Lee James dismissed a feeling of numbness in his arm as an innocuous problem, “just something very little”.
But when the sensation persisted, his family prompted him to see a doctor. After multiple tests, including an MRI scan and a lumber puncture, it was revealed he had multiple sclerosis. “Up until then I didn’t know much about it apart from the MS Readathon [educational and fund-raising program], and because the symptoms disappeared I didn’t relate to it,” Mr James said.
According to MS Australia, the disease is progressive and unpredictable, with no two people sharing the same symptoms. It can progress in different ways, with some people experiencing one or two attacks then remaining symptom-free for the rest of their lives.
Mr James’s first attack about 17 years ago came and went without any lingering disability. But his second attack eight years later left him a different man. “It was basically a downhill slide.”

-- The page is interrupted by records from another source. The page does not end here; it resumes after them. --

Lemma history_counters evs pend done :
  history evs pend done -> zlen evs < 2 ^ 64 ->
  zlen pend <= zlen evs /\
  foldl run_event eta0 evs =
    mk_eta (copySpeedBuckets eta0) (bigs pend) (zlen pend - bigs pend)
      (represents (is_big <$> done)).
Proof.
  induction 1 as [|evs s pend done Hh IH|evs s pend1 pend2 done Hh IH]; [done| |];
    rewrite foldl_app; unfold zlen; rewrite length_app; simpl length; intros Hl.
  - destruct IH as [Hp ->]; [unfold zlen; lia|]. unfold zlen in Hp. split; [lia|].
    pose proof (bigs_range pend) as Hr. unfold zlen in Hr.
    cbn [foldl run_event onCopyAdded]. unfold onCopyAdded. fold (is_big s).
    rewrite bigs_cons. destruct (is_big s); simpl; unfold zlen;
      rewrite wrap_small by (unfold in_u; lia); f_equal; lia.
  - destruct IH as [Hp ->]; [unfold zlen; lia|]. unfold zlen in *.
    rewrite !length_app in *. simpl length in *. split; [lia|].
    change (is_big <$> s :: done) with (is_big s :: (is_big <$> done)).
    pose proof (bigs_range pend1) as Hr1. pose proof (bigs_range pend2) as Hr2.
    unfold zlen in Hr1, Hr2. cbn [foldl run_event]. unfold onCopyCompleted. fold (is_big s).
    rewrite !bigs_app, bigs_cons. cbn [bigSmallBuff]. rewrite newVal_represents.
    destruct (is_big s); cbn [Z.b2z bigCopiesRemaining smallCopiesRemaining copySpeedBuckets];
      cbn [copySpeedBuckets bigCopiesRemaining smallCopiesRemaining];
      rewrite ?length_app; simpl length; rewrite wrap_small by (unfold in_u; lia); f_equal; lia.
Qed.

(** ** The nearest bucket *)

(** [i] has enough samples. *)
Definition sampled (bs : list bucket) (threshold i : Z) : Prop :=
  exists b, zget bs i = Some b /\ threshold < sampleCount b.

(** The best index so far, among the first [n] buckets. *)
Definition best_below (bs : list bucket) (ideal threshold n : Z) (best : Z * Z) : Prop :=
  (best = (-1, 2 ^ 31 - 1) /\ forall i, 0 <= i < n -> ~ sampled bs threshold i) \/
  (exists i, best = (i, Z.abs (ideal - i)) /\ 0 <= i < n /\ sampled bs threshold i /\
     forall j, 0 <= j < n -> sampled bs threshold j ->
       Z.abs (ideal - i) <= Z.abs (ideal - j) /\ (j < i -> Z.abs (ideal - i) < Z.abs (ideal - j))).

Lemma zget_middle {A} (l1 : list A) b l2 : zget (l1 ++ b :: l2) (zlen l1) = Some b.
Proof.
  unfold zget, zlen. destruct (Z.ltb_spec (Z.of_nat (length l1)) 0); [lia|].
  rewrite Nat2Z.id. by apply list_lookup_middle.
Qed.

Lemma nearest_step_ok pre b bs ideal threshold best :
  zlen (pre ++ b :: bs) <= 2 ^ 30 -> 0 <= ideal <= 2 ^ 30 ->
  best_below (pre ++ b :: bs) ideal threshold (zlen pre) best ->
  best_below (pre ++ b :: bs) ideal threshold (zlen pre + 1)
    (nearest_step ideal threshold best (zlen pre) b).
Proof.
  intros Hlen Hid Hb. pose proof (zget_middle pre b bs) as Hg.
  set (l := pre ++ b :: bs) in *. set (n := zlen pre) in *.
  assert (0 <= n < zlen l) as Hn by (unfold n, l, zlen; rewrite length_app; simpl; lia).
  assert (sampled l threshold n <-> threshold < sampleCount b) as Hs.
  { unfold sampled. rewrite Hg. split; [by intros (? & [= <-] & ?)|eauto]. }
  unfold nearest_step. destruct Hb as [[-> Hnone]|(i & -> & Hi & Hsi & Hmin)].
  - destruct (Z.ltb_spec (Z.abs (ideal - n)) (2 ^ 31 - 1)); [|lia].
    destruct (Z.ltb_spec threshold (sampleCount b)) as [Ht|Ht]; simpl.
    + right. exists n. split_and!; [done|lia|lia|by apply Hs|]. intros j Hj Hsj.
      destruct (decide (j = n)) as [->|]; [lia|]. exfalso. apply (Hnone j); [lia|done].
    + left. split; [done|]. intros j Hj Hsj. destruct (decide (j = n)) as [->|].
      * apply Hs in Hsj. lia.
      * apply (Hnone j); [lia|done].
  - destruct (Z.ltb_spec (Z.abs (ideal - n)) (Z.abs (ideal - i))) as [Hd|Hd];
      destruct (Z.ltb_spec threshold (sampleCount b)) as [Ht|Ht]; simpl.
    1: right; exists n; split_and!; [done|lia|lia|by apply Hs|]; intros j Hj Hsj;
       destruct (decide (j = n)) as [->|]; [lia|];
       destruct (Hmin j ltac:(lia) Hsj); lia.
    all: right; exists i; split_and!; [done|lia|lia|done|]; intros j Hj Hsj;
       destruct (decide (j = n)) as [->|]; [apply Hs in Hsj; lia|]; apply Hmin; [lia|done].
Qed.

Lemma nearest_ok bs pre ideal threshold best :
  zlen (pre ++ bs) <= 2 ^ 30 -> 0 <= ideal <= 2 ^ 30 ->
  best_below (pre ++ bs) ideal threshold (zlen pre) best ->
  exists d, best_below (pre ++ bs) ideal threshold (zlen (pre ++ bs))
    (nearest ideal threshold (zlen pre) bs best, d).
Proof.
  revert pre best. induction bs as [|b bs IH]; intros pre best Hlen Hid Hb; simpl.
  - exists (snd best). rewrite app_nil_r in *. by destruct best.
  - pose proof (nearest_step_ok pre b bs ideal threshold best Hlen Hid Hb) as H1.
    replace (pre ++ b :: bs) with ((pre ++ [b]) ++ bs) in * by (by rewrite <- app_assoc).
    assert (zlen pre + 1 = zlen (pre ++ [b])) as E
      by (unfold zlen; rewrite length_app; simpl; lia).
    rewrite E in *. by apply IH.
Qed.

(** ** Properties *)

(** For any order in which copies are added and completed, each completed once
    after it was added, the calculator's counters are the numbers of big and of
    small copies still to complete, without wrapping, and its bitset is the window
    on the sizes of the copies completed. *)
Theorem eta_counters_exact evs pend done :
  history evs pend done -> zlen evs < 2 ^ 64 ->
  let e := foldl run_event eta0 evs in
  bigCopiesRemaining e = bigs pend /\ smallCopiesRemaining e = zlen pend - bigs pend /\
  bigSmallBuff e = represents (is_big <$> done).
Proof. intros Hh Hl e. unfold e. by destruct (history_counters _ _ _ Hh Hl) as [_ ->]. Qed.

Lemma eta_counters_exact_witness :
  let e := foldl run_event eta0 [Added 10; Added 9000; Completed 10] in
  bigCopiesRemaining e = 1 /\ smallCopiesRemaining e = 0 /\ bigSmallBuff e = represents [false].
Proof.
  apply (eta_counters_exact [Added 10; Added 9000; Completed 10] [9000] [10]); [|reflexivity].
  apply (history_completed [Added 10; Added 9000] 10 [9000] []).
  apply (history_added [Added 10] 9000 [10]). apply (history_added [] 10 []). constructor.
Defined.

(** A speed update never trips its assertion nor leaves the buckets.  Before
    eight copies have completed it changes nothing; after that it adds one sample
    to the bucket numbered by how many of the latest eight copies were big, and
    touches no other. *)
Theorem updateSpeedEstimate_safe cur e h :
  bigSmallBuff e = represents h -> zlen (copySpeedBuckets e) = BUCKET_COUNT ->
  (zlen h < 8 -> updateSpeedEstimate cur e = Some e) /\
  (8 <= zlen h -> exists e' b b',
     let i := ons (take 8 h) in
     updateSpeedEstimate cur e = Some e' /\ 0 <= i <= 8 /\
     zget (copySpeedBuckets e) i = Some b /\ zget (copySpeedBuckets e') i = Some b' /\
     sampleCount b' = u64 (sampleCount b + 1) /\
     (sampleCount b = 0 -> bytesPerSecond b' = cur) /\
     (forall j, 0 <= j -> j <> i -> zget (copySpeedBuckets e') j = zget (copySpeedBuckets e) j) /\
     bigCopiesRemaining e' = bigCopiesRemaining e /\
     smallCopiesRemaining e' = smallCopiesRemaining e /\ bigSmallBuff e' = bigSmallBuff e).
Proof.
  intros Hb Hlen. unfold updateSpeedEstimate. rewrite Hb, count_ok.
  change (BUCKET_COUNT - 1) with 8. split; intros Hh.
  - by destruct (Z.leb_spec 8 (Z.min 56 (zlen h))); [lia|].
  - destruct (Z.leb_spec 8 (Z.min 56 (zlen h))); [|lia].
    change BITSET_MASK with (2 ^ Z.of_nat 8 - 1). rewrite bits_on_count_ok by lia.
    assert (0 <= ons (take 8 h) <= 8) as Hi.
    { unfold ons, zlen. pose proof (length_filter (fun b => b = true) (take 8 h)) as Hf.
      rewrite length_take in Hf. lia. }
    cbn [mbind option_bind]. set (i := ons (take 8 h)) in *.
    destruct (Z.leb_spec i 8); [|lia]. cbn [negb].
    destruct (zget_in (copySpeedBuckets e) i) as [b Hg]; [rewrite Hlen; unfold BUCKET_COUNT; lia|].
    rewrite Hg. cbn [mbind option_bind].
    rewrite zset_in by (rewrite Hlen; unfold BUCKET_COUNT; lia). cbn [mbind option_bind].
    eexists _, b, _. split; [reflexivity|]. cbn [copySpeedBuckets].
    split_and!; try done; try lia.
    + apply zget_set_eq. rewrite Hlen. unfold BUCKET_COUNT. lia.
    + done.
    + intros Hz. cbn [bytesPerSecond]. by rewrite Hz.
    + intros j Hj Hne. apply zget_set_ne; lia.
Qed.

Lemma updateSpeedEstimate_safe_witness :
  let e := mk_eta (copySpeedBuckets eta0) 0 0 (represents (replicate 8 true)) in
  exists e', updateSpeedEstimate (of_Z 7) e = Some e' /\ smallCopiesRemaining e' = 0.
Proof.
  intros e.
  destruct (updateSpeedEstimate_safe (of_Z 7) e (replicate 8 true) eq_refl eq_refl) as [_ H].
  destruct (H ltac:(by vm_compute)) as (e' & b & b' & H1 & _ & _ & _ & _ & _ & _ & _ & H2 & _).
  exists e'. split; [exact H1|exact H2].
Defined.

(** The search for a bucket returns one with more samples than the threshold
    whose index is nearest to the ideal one, the lower of two equally near, and -1
    only if no bucket has enough samples. *)
Theorem nearest_bucket_correct bs ideal threshold :
  zlen bs <= 2 ^ 30 -> 0 <= ideal <= 2 ^ 30 ->
  let i := nearest ideal threshold 0 bs (-1, 2 ^ 31 - 1) in
  (i = -1 /\ forall j, 0 <= j < zlen bs -> ~ sampled bs threshold j) \/
  (0 <= i < zlen bs /\ sampled bs threshold i /\
   forall j, 0 <= j < zlen bs -> sampled bs threshold j ->
     Z.abs (ideal - i) <= Z.abs (ideal - j) /\ (j < i -> Z.abs (ideal - i) < Z.abs (ideal - j))).
Proof.
  intros Hl Hid. destruct (nearest_ok bs [] ideal threshold (-1, 2 ^ 31 - 1) Hl Hid) as [d Hb].
  { left. split; [done|]. unfold zlen. simpl. lia. }
  change (zlen []) with 0 in Hb. simpl app in Hb.
  destruct Hb as [[[= -> _] ?]|(i & [= -> _] & ?)]; [by left|by right].
Qed.

Lemma nearest_bucket_correct_witness :
  let bs := [mk_bucket (of_Z 1) 30; mk_bucket (of_Z 2) 0; mk_bucket (of_Z 3) 30] in
  nearest 1 20 0 bs (-1, 2 ^ 31 - 1) = 0 /\ sampled bs 20 0.
Proof.
  intros bs. destruct (nearest_bucket_correct bs 1 20 ltac:(by vm_compute) ltac:(lia))
    as [[H _]|(_ & H & _)]; [vm_compute in H; discriminate H|].
  split; [reflexivity|exact H].
Defined.

(** Five big and twenty-seven small copies to go: the position between the buckets
    is 8 * 5 / 32 = 1.25. *)
Definition between_buckets : eta :=
  mk_eta [mk_bucket (of_Z 0) 0; mk_bucket (of_Z 100) 30; mk_bucket (of_Z 200) 30;
          mk_bucket (of_Z 0) 0; mk_bucket (of_Z 0) 0; mk_bucket (of_Z 0) 0;
          mk_bucket (of_Z 0) 0; mk_bucket (of_Z 0) 0; mk_bucket (of_Z 0) 0] 5 27 0.

(** GetEta's interpolation has its weights the wrong way round: a quarter of
    the way from the bucket at 100 bytes per second to the one at 200 it returns
    175, the value at three quarters, where linear interpolation gives 125. *)
Theorem getEta_weights_swapped :
  getEta between_buckets = Some (dadd (dmul (of_Z 100) (ddiv (of_Z 1) (of_Z 4)))
                                   (dmul (of_Z 200) (ddiv (of_Z 3) (of_Z 4)))) /\
  getEta between_buckets = Some (of_Z 175) /\
  dadd (dmul (of_Z 100) (ddiv (of_Z 3) (of_Z 4))) (dmul (of_Z 200) (ddiv (of_Z 1) (of_Z 4)))
    = of_Z 125.
Proof. by vm_compute. Qed.
End ETA.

The Sunshine resident, now 55, said he was forced to quit his two jobs. One involved 12-hour days on his feet at Melbourne Airport; the other was a non-teaching role at a nearby school. He takes tablets to relieve spasticity in his legs, but says there is little by way of treatment available.

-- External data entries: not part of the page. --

(* ===== verification/Util.v ===== *)
(** * System call helpers (src/src/Util.hpp, src/src/Util.cpp)

    [myOpen], [myClose] and [retrySyscall] over open(2) and close(2), which are
    operations of the class [Files].  An [Error] is the case that made it. *)

From stdpp Require Import strings.
From S2P Require Import Prelude Abi Os.

Definition O_DIRECT : Z := 16384.   (** x86-64 *)

Inductive Error : Type :=
  | CouldntOpen (path : string) (err : Z)
  | FailureOnClosing (err : Z)
  | FileShrank (path : string)
  | ErrorReading (path : string) (err : Z)
  | ErrorWriting (path : string) (err : Z)
  | FailedToStat (path : string) (err : Z)
  | CouldntOpenDirectory (path : string) (err : Z)
  | CouldntReadLink (path : string) (err : Z)
  | ErrorCopyingSymlink (path : string)
  | UnhandledFileType (path : string) (type : Z).

(** open(2) and close(2): a new world, the result and the value of [errno] if
    that is [-1]. *)
Class Files (W : Type) : Type := {
  f_open : W -> string -> forall (oflag mode : Z), W * Z * Z;
  f_close : W -> Z -> W * Z * Z;
}.

Section util.
Context {W : Type} {F : Files W}.

Definition sys_open (path : string) (oflag mode : Z) : prog (ost W) Z :=
  syscall (fun w => f_open w path oflag mode).
Definition sys_close (fd : Z) : prog (ost W) Z := syscall (fun w => f_close w fd).

(** The [for] loop of [myOpen] with [tries] rounds left: the last descriptor. *)
Fixpoint open_loop (tries : nat) (path : string) (oflag mode fd : Z) : prog (ost W) Z :=
  match tries with
  | O => ret fd
  | S n =>
      let* fd := sys_open path oflag mode in
      let* e := errno in
      if (fd <? 0) && flag_set oflag O_DIRECT && (e =? EINVAL)
      then open_loop n path (Z.lxor oflag O_DIRECT) mode fd
      else if (fd <? 0) && ((e =? EINTR) || (e =? EAGAIN))
      then open_loop n path oflag mode fd
      else ret fd
  end.

Definition myOpen (path : string) (oflag mode : Z) : prog (ost W) (Error + Z) :=
  let* fd := open_loop 5 path oflag mode (-1) in
  if fd <? 0 then let* e := errno in ret (inl (CouldntOpen path e)) else ret (inr fd).

Definition myClose (fd : Z) : prog (ost W) (option Error) :=
  let* err := sys_close fd in
  if err <? 0 then let* e := errno in ret (Some (FailureOnClosing e)) else ret None.

(** [retrySyscall] of a function that leaves its outcome in [errno]; [A] are the
    variables it captures by reference. *)
Fixpoint retry_loop {A} (tries : nat) (func : A -> prog (ost W) A) (a : A) : prog (ost W) A :=
  match tries with
  | O => ret a
  | S n =>
      let* a := func a in
      let* e := errno in
      if (e =? EINTR) || (e =? EAGAIN) then retry_loop n func a else ret a
  end.

Definition set_errno (e : Z) : prog (ost W) unit := modify (fun s => mk_ost (o_world s) e).

Definition retrySyscall {A} (func : A -> prog (ost W) A) (a : A) : prog (ost W) (Z * A) :=
  do* set_errno 0 in
  let* a := retry_loop 5 func a in
  let* e := errno in
  ret (e, a).

(** ** Lemmas *)

Lemma sys_open_run s path oflag mode w v e :
  f_open (o_world s) path oflag mode = (w, v, e) ->
  sys_open path oflag mode s = Ok (v, mk_ost w (if v =? -1 then e else o_errno s)).
Proof. intros H. unfold sys_open, syscall. by rewrite H. Qed.

Lemma open_loop_total tries path oflag mode fd s :
  exists fd' s', open_loop tries path oflag mode fd s = Ok (fd', s').
Proof.
  revert oflag fd s. induction tries as [|n IH]; intros oflag fd s; [by eexists _, _|].
  cbn [open_loop]. destruct (f_open (o_world s) path oflag mode) as [[w v] e] eqn:H.
  rewrite (bind_ok _ _ _ _ _ (sys_open_run _ _ _ _ _ _ _ H)).
  unfold bind, errno, gets. simpl. repeat case_match; eauto.
Qed.

Lemma open_loop_success n path oflag mode fd s w v e :
  f_open (o_world s) path oflag mode = (w, v, e) -> 0 <= v ->
  open_loop (S n) path oflag mode fd s = Ok (v, mk_ost w (o_errno s)).
Proof.
  intros H Hv. cbn [open_loop]. rewrite (bind_ok _ _ _ _ _ (sys_open_run _ _ _ _ _ _ _ H)).
  unfold bind, errno, gets. simpl. destruct (Z.ltb_spec v 0); [lia|]. simpl.
  by destruct (Z.eqb_spec v (-1)); [lia|].
Qed.

Lemma open_loop_fallback n path oflag mode fd s w :
  f_open (o_world s) path oflag mode = (w, -1, EINVAL) -> flag_set oflag O_DIRECT = true ->
  open_loop (S n) path oflag mode fd s =
    open_loop n path (Z.lxor oflag O_DIRECT) mode (-1) (mk_ost w EINVAL).
Proof.
  intros H Hd. cbn [open_loop]. rewrite (bind_ok _ _ _ _ _ (sys_open_run _ _ _ _ _ _ _ H)).
  unfold bind, errno, gets. simpl. by rewrite Hd.
Qed.

Lemma open_loop_retry n path oflag mode fd s w e :
  f_open (o_world s) path oflag mode = (w, -1, e) -> e = EINTR \/ e = EAGAIN ->
  open_loop (S n) path oflag mode fd s = open_loop n path oflag mode (-1) (mk_ost w e).
Proof.
  intros H He. cbn [open_loop]. rewrite (bind_ok _ _ _ _ _ (sys_open_run _ _ _ _ _ _ _ H)).
  unfold bind, errno, gets. simpl. destruct He as [-> | ->]; simpl;
    by rewrite andb_false_r.
Qed.

Lemma open_loop_fail n path oflag mode fd s w e :
  f_open (o_world s) path oflag mode = (w, -1, e) ->
  e <> EINTR -> e <> EAGAIN -> (e <> EINVAL \/ flag_set oflag O_DIRECT = false) ->
  open_loop (S n) path oflag mode fd s = Ok (-1, mk_ost w e).
Proof.
  intros H H1 H2 H3. cbn [open_loop].
  rewrite (bind_ok _ _ _ _ _ (sys_open_run _ _ _ _ _ _ _ H)).
  unfold bind, errno, gets. simpl.
  destruct (Z.eqb_spec e EINTR), (Z.eqb_spec e EAGAIN); try done. simpl.
  destruct (Z.eqb_spec e EINVAL), (flag_set oflag O_DIRECT) eqn:E; simpl; try done.
  destruct H3; congruence.
Qed.

(** [k] opens in a row that fail for a reason [myOpen] retries: the world and the
    flags it goes on with. *)
Inductive retried (path : string) (mode : Z) : W -> Z -> nat -> W -> Z -> Prop :=
  | retried_none w oflag : retried path mode w oflag O w oflag
  | retried_direct w oflag w1 k w2 oflag2 :
      f_open w path oflag mode = (w1, -1, EINVAL) -> flag_set oflag O_DIRECT = true ->
      retried path mode w1 (Z.lxor oflag O_DIRECT) k w2 oflag2 ->
      retried path mode w oflag (S k) w2 oflag2
  | retried_transient w oflag w1 e k w2 oflag2 :
      f_open w path oflag mode = (w1, -1, e) -> e = EINTR \/ e = EAGAIN ->
      retried path mode w1 oflag k w2 oflag2 ->
      retried path mode w oflag (S k) w2 oflag2.

Lemma myOpen_eq path oflag mode s :
  myOpen path oflag mode s =
    match open_loop 5 path oflag mode (-1) s with
    | Ok (fd, s') =>
        if fd <? 0 then Ok (inl (CouldntOpen path (o_errno s')), s') else Ok (inr fd, s')
    | Fault f => Fault f
    | NoFuel => NoFuel
    end.
Proof.
  unfold myOpen, bind at 1. destruct (open_loop _ _ _ _ _ _) as [[fd s']| |]; [|done..].
  by destruct (fd <? 0).
Qed.

Definition retry_errno (e : Z) : Prop := e = EINVAL \/ e = EINTR \/ e = EAGAIN.

Lemma retried_loop path mode w oflag k w2 oflag2 :
  retried path mode w oflag k w2 oflag2 ->
  forall tries fd e0, exists e,
    open_loop (k + tries) path oflag mode fd (mk_ost w e0) =
      open_loop tries path oflag2 mode (match k with O => fd | S _ => -1 end) (mk_ost w2 e) /\
    (k = O -> e = e0) /\ (k <> O -> retry_errno e).
Proof.
  unfold retry_errno.
  induction 1 as [w oflag|w oflag w1 k w2 oflag2 Ho Hd Hr IH|w oflag w1 e1 k w2 oflag2 Ho He Hr IH];
    intros tries fd e0.
  - by exists e0.
  - destruct (IH tries (-1) EINVAL) as (e & IHe & IH0 & IH1). exists e. cbn [Nat.add].
    rewrite (open_loop_fallback _ _ _ _ _ (mk_ost w e0) w1 Ho Hd), IHe.
    split; [by destruct k|]. split; [done|]. intros _. destruct k; [rewrite IH0|]; auto.
  - destruct (IH tries (-1) e1) as (e & IHe & IH0 & IH1). exists e. cbn [Nat.add].
    rewrite (open_loop_retry _ _ _ _ _ (mk_ost w e0) w1 e1 Ho He), IHe.
    split; [by destruct k|]. split; [done|]. intros _. destruct k; [rewrite IH0|]; auto.
Qed.
End util.

(** ** A concrete file system for the witnesses

    A script of the outcomes of the opens, [Some e] for a failure with [errno] [e];
    an open that succeeds returns descriptor 3. *)
Record script : Type := mk_script { sc_opens : list (option Z); sc_count : nat }.

#[export] Instance ScriptFiles : Files script := {|
  f_open w path oflag mode :=
    match sc_opens w with
    | [] => (mk_script [] (S (sc_count w)), 3, 0)
    | None :: l => (mk_script l (S (sc_count w)), 3, 0)
    | Some e :: l => (mk_script l (S (sc_count w)), -1, e)
    end;
  f_close w fd := (w, 0, 0);
|}.

(** ** Properties *)

(** C28: myOpen always returns, after at most five opens.  After [k] opens that
    failed with EINTR, EAGAIN, or EINVAL under O_DIRECT (which it then drops for
    the rest), a sixth is never made: for [k] below five the next open's
    descriptor, or its error if that is not one to retry, is the result; for five
    the result is an error that names the path and the last errno. *)
Theorem myOpen_correct (W : Type) (F : Files W) path mode w oflag e0 k w2 oflag2 w3 v e :
  retried path mode w oflag k w2 oflag2 -> (k <= 5)%nat ->
  f_open w2 path oflag2 mode = (w3, v, e) ->
  ((k < 5)%nat -> 0 <= v ->
     exists e', myOpen path oflag mode (mk_ost w e0) = Ok (inr v, mk_ost w3 e')) /\
  ((k < 5)%nat -> v = -1 -> e <> EINTR -> e <> EAGAIN ->
     e <> EINVAL \/ flag_set oflag2 O_DIRECT = false ->
     myOpen path oflag mode (mk_ost w e0) = Ok (inl (CouldntOpen path e), mk_ost w3 e)) /\
  (k = 5%nat ->
     exists e', retry_errno e' /\
       myOpen path oflag mode (mk_ost w e0) = Ok (inl (CouldntOpen path e'), mk_ost w2 e')).
Proof.
  intros Hr Hk Ho. destruct (retried_loop _ _ _ _ _ _ _ Hr (5 - k)%nat (-1) e0)
    as (e1 & Hl & _ & He1).
  replace (k + (5 - k))%nat with 5%nat in Hl by lia. rewrite myOpen_eq, Hl.
  set (fd := match k with O => -1 | S _ => -1 end). split_and!.
  - intros Hk5 Hv. destruct (5 - k)%nat as [|n] eqn:En; [lia|].
    rewrite (open_loop_success n path oflag2 mode fd (mk_ost w2 e1) _ _ _ Ho Hv). exists e1.
    by destruct (Z.ltb_spec v 0); [lia|].
  - intros Hk5 -> H1 H2 H3. destruct (5 - k)%nat as [|n] eqn:En; [lia|].
    by rewrite (open_loop_fail n path oflag2 mode fd (mk_ost w2 e1) _ _ Ho H1 H2 H3).
  - intros ->. exists e1. split; [by apply He1|done].
Qed.

(** O_DIRECT is not supported and the second open is interrupted. *)
Lemma myOpen_correct_witness :
  exists e', myOpen "f"%string O_DIRECT 0 (mk_ost (mk_script [Some EINVAL; Some EINTR] 0) 0) =
    Ok (inr 3, mk_ost (mk_script [] 3) e').
Proof.
  assert (retried "f"%string 0 (mk_script [Some EINVAL; Some EINTR] 0) O_DIRECT 2
    (mk_script [] 2) 0) as Hr.
  { eapply retried_direct; [reflexivity|reflexivity|].
    eapply retried_transient; [reflexivity|by left|]. apply retried_none. }
  destruct (myOpen_correct script ScriptFiles "f"%string 0
    (mk_script [Some EINVAL; Some EINTR] 0) O_DIRECT 0 2 (mk_script [] 2) 0 (mk_script [] 3) 3 0
    Hr ltac:(lia) eq_refl) as (H & _). exact (H ltac:(lia) ltac:(lia)).
Defined.

Lemma retrySyscall_eq {W A} (func : A -> prog (ost W) A) a s :
  retrySyscall func a s =
    match retry_loop 5 func a (mk_ost (o_world s) 0) with
    | Ok (a, s') => Ok ((o_errno s', a), s')
    | Fault f => Fault f
    | NoFuel => NoFuel
    end.
Proof.
  unfold retrySyscall, set_errno, modify. unfold bind at 1. unfold bind at 1.
  by destruct (retry_loop _ _ _ _) as [[b s']| |].
Qed.

(** A call whose result is stored. *)
Definition storing {W} (call : W -> W * Z * Z) (_ : Z) : prog (ost W) Z := syscall call.

Lemma retry_first {W} (call : W -> W * Z * Z) n w w' a e0 :
  call w = (w', -1, EINTR) ->
  retry_loop (S n) (storing call) a (mk_ost w e0) =
    retry_loop n (storing call) (-1) (mk_ost w' EINTR).
Proof.
  intros Hc. cbn [retry_loop]. unfold bind, storing, syscall, errno, gets, ret. simpl.
  by rewrite Hc.
Qed.

(** A round that succeeds with [errno] left over. *)
Lemma retry_stale {W} (call : W -> W * Z * Z) n w w' a v e :
  call w = (w', v, e) -> 0 <= v ->
  retry_loop (S n) (storing call) a (mk_ost w EINTR) =
    retry_loop n (storing call) v (mk_ost w' EINTR).
Proof.
  intros Hc Hv. cbn [retry_loop]. unfold bind, storing, syscall, errno, gets, ret. simpl. rewrite Hc.
  by destruct (Z.eqb_spec v (-1)); [lia|].
Qed.

(** RetrySyscall does not clear errno between its rounds.  A call interrupted
    once and then successful, which leaves errno at EINTR, is made four times
    more, and the result is EINTR although every repetition succeeded. *)
Theorem retry_repeats_successes (W : Type) (call : W -> W * Z * Z) w0 w1 w2 w3 w4 w5
    v2 e2 v3 e3 v4 e4 v5 e5 e0 :
  call w0 = (w1, -1, EINTR) -> call w1 = (w2, v2, e2) -> call w2 = (w3, v3, e3) ->
  call w3 = (w4, v4, e4) -> call w4 = (w5, v5, e5) ->
  0 <= v2 -> 0 <= v3 -> 0 <= v4 -> 0 <= v5 ->
  retrySyscall (storing call) 0 (mk_ost w0 e0) = Ok ((EINTR, v5), mk_ost w5 EINTR).
Proof.
  intros H1 H2 H3 H4 H5 P2 P3 P4 P5.
  rewrite retrySyscall_eq. cbn [o_world]. erewrite retry_first by eassumption.
  erewrite retry_stale by eassumption. erewrite retry_stale by eassumption.
  erewrite retry_stale by eassumption. by erewrite retry_stale by eassumption.
Qed.

Lemma retry_repeats_successes_witness :
  let call (n : nat) := (S n, if Nat.eqb n 0 then -1 else 7, EINTR) in
  retrySyscall (storing call) 0 (mk_ost O 0) = Ok ((EINTR, 7), mk_ost 5%nat EINTR).
Proof.
  intros call.
  apply (retry_repeats_successes nat call 0%nat 1%nat 2%nat 3%nat 4%nat 5%nat
    7 EINTR 7 EINTR 7 EINTR 7 EINTR 0); try reflexivity; lia.
Defined.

In 2011, he joined an eight-week peer-run program co-ordinated by BrainLink called LifeMoves, which was designed to help sufferers of acquired brain injury transition to daily life.
Fast-forward three years and Mr James now volunteers as one of the program’s facilitators, and his team of eight volunteers won the ‘Volunteer Award’ at the Victorian Disability Sector Awards in June.
“Winning the award gave us a real sense of recognition.”